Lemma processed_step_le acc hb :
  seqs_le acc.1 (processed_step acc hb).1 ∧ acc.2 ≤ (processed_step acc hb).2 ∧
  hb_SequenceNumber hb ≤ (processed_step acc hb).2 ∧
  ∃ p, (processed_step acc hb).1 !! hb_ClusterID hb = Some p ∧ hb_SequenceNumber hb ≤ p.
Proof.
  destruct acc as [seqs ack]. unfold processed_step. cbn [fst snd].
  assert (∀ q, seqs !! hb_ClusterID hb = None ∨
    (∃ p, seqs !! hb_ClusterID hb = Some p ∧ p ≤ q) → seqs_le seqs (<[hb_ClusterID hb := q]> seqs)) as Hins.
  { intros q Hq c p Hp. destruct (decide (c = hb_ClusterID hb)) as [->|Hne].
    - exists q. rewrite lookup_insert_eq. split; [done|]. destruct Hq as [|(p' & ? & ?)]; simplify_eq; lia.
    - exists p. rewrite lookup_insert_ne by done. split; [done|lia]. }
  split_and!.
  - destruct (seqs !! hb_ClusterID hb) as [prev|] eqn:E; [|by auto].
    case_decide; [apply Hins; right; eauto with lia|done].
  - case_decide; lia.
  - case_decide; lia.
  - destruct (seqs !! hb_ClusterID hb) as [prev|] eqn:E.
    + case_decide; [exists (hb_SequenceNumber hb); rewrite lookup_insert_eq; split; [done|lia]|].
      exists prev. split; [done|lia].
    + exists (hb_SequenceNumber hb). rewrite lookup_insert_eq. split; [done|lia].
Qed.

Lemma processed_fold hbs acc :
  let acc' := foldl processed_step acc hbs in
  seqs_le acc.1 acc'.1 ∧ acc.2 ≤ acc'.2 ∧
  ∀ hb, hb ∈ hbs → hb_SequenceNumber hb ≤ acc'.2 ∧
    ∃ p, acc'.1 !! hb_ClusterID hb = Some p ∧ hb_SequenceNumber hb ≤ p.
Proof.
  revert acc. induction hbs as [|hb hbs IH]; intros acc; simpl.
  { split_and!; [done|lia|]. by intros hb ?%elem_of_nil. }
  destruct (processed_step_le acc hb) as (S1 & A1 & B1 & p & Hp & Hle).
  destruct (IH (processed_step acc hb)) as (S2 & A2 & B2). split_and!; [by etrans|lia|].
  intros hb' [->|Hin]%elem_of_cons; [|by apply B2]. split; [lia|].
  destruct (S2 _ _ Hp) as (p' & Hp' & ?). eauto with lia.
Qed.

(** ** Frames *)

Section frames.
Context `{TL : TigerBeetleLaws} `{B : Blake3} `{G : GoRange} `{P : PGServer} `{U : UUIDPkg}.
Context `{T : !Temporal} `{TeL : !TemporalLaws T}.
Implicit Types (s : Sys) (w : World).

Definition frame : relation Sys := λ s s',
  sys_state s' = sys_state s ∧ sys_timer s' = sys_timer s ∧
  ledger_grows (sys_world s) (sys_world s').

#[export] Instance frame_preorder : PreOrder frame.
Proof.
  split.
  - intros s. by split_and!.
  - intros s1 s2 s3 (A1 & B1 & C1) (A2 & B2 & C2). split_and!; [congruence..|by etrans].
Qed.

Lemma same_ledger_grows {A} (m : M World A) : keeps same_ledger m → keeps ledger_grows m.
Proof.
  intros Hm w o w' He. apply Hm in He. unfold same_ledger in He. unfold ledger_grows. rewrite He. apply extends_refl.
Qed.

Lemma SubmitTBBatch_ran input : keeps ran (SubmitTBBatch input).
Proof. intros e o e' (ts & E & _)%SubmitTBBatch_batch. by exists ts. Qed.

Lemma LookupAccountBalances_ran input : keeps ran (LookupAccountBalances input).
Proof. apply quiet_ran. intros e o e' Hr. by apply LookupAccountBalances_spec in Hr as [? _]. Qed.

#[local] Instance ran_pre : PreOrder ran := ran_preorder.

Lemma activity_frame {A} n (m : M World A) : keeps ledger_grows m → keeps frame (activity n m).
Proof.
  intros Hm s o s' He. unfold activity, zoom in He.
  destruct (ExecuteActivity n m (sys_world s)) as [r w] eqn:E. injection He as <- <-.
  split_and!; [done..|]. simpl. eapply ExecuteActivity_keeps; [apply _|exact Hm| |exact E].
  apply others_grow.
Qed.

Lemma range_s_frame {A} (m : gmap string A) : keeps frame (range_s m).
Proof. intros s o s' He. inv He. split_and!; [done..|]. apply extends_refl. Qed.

******************************

* [TASK]: Starting at the line that contains "intros Hm w", retype every line through the end of the records exactly, and nothing else.

* [ANSWER SECTION]:
  intros Hm w o w' He. apply Hm in He. unfold same_ledger in He. unfold ledger_grows. rewrite He. apply extends_refl.
Qed.

Lemma SubmitTBBatch_ran input : keeps ran (SubmitTBBatch input).
Proof. intros e o e' (ts & E & _)%SubmitTBBatch_batch. by exists ts. Qed.

Lemma LookupAccountBalances_ran input : keeps ran (LookupAccountBalances input).
Proof. apply quiet_ran. intros e o e' Hr. by apply LookupAccountBalances_spec in Hr as [? _]. Qed.

#[local] Instance ran_pre : PreOrder ran := ran_preorder.

Lemma activity_frame {A} n (m : M World A) : keeps ledger_grows m → keeps frame (activity n m).
Proof.
  intros Hm s o s' He. unfold activity, zoom in He.
  destruct (ExecuteActivity n m (sys_world s)) as [r w] eqn:E. injection He as <- <-.
  split_and!; [done..|]. simpl. eapply ExecuteActivity_keeps; [apply _|exact Hm| |exact E].
  apply others_grow.
Qed.

Lemma range_s_frame {A} (m : gmap string A) : keeps frame (range_s m).
Proof. intros s o s' He. inv He. split_and!; [done..|]. apply extends_refl. Qed.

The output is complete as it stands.